* _MATERIAL FOR THIS EXERCISE_
········
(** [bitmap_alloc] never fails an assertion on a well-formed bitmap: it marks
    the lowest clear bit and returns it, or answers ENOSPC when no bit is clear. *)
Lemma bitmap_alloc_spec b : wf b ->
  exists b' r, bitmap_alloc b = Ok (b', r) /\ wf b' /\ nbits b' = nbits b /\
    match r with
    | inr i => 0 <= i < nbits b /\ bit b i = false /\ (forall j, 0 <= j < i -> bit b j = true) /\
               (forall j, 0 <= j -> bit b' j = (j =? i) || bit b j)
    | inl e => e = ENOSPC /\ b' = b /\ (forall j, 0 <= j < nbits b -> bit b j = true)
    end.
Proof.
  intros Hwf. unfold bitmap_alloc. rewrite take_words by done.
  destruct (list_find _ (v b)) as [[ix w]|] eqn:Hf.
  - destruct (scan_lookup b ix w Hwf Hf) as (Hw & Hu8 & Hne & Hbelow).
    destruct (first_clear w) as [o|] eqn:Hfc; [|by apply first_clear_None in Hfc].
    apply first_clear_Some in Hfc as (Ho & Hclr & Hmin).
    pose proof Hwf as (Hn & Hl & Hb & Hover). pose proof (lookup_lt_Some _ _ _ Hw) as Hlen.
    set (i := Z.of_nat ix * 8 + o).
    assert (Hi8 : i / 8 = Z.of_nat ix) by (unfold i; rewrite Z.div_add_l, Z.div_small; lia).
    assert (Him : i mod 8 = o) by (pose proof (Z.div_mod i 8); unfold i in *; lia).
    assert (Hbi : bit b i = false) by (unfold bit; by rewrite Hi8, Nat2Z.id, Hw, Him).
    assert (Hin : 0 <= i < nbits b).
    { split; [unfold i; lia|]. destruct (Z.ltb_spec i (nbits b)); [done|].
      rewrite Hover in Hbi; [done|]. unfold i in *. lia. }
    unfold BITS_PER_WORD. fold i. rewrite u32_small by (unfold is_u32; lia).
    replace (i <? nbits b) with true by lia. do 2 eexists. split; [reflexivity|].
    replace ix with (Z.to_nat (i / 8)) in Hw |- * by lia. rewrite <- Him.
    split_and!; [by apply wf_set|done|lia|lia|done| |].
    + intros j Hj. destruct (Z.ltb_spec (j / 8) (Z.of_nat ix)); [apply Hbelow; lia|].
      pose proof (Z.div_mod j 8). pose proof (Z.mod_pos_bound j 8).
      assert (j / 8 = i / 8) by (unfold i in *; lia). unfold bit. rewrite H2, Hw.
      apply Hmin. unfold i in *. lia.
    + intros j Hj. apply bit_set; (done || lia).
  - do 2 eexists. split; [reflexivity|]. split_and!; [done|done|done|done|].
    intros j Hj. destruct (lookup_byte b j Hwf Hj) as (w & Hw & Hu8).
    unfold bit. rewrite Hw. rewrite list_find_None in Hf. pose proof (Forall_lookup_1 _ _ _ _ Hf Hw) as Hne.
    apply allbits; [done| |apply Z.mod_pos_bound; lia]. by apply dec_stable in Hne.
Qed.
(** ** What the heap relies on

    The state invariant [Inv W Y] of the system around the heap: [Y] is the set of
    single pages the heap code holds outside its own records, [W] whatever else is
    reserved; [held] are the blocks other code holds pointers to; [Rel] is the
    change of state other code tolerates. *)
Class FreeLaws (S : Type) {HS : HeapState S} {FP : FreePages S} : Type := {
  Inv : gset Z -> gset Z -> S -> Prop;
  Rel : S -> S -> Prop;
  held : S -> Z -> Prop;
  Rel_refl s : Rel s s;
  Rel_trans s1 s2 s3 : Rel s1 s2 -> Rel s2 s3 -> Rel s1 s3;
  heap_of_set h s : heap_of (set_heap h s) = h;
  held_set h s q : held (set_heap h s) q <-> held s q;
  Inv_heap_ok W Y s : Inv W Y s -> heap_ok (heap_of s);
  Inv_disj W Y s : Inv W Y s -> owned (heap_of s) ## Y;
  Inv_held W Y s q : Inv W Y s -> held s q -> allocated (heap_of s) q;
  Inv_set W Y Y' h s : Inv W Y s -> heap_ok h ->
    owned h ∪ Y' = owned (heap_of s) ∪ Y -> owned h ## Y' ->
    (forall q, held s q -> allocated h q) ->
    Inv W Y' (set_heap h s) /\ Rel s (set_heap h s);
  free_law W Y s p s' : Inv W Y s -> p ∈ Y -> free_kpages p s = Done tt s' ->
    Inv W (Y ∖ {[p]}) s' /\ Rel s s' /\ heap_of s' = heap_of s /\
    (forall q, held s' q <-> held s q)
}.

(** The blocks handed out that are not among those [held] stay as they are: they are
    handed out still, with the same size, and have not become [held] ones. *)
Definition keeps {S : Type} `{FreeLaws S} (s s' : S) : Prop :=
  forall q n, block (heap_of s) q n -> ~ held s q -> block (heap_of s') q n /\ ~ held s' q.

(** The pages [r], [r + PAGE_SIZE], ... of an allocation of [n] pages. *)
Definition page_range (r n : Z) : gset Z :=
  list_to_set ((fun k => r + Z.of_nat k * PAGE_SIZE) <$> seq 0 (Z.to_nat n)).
········
* _PROBLEM_
Before answering, count every line of the records that contains "replace"; the answer is that number and nothing more.

* _RESPONSE BOX_
2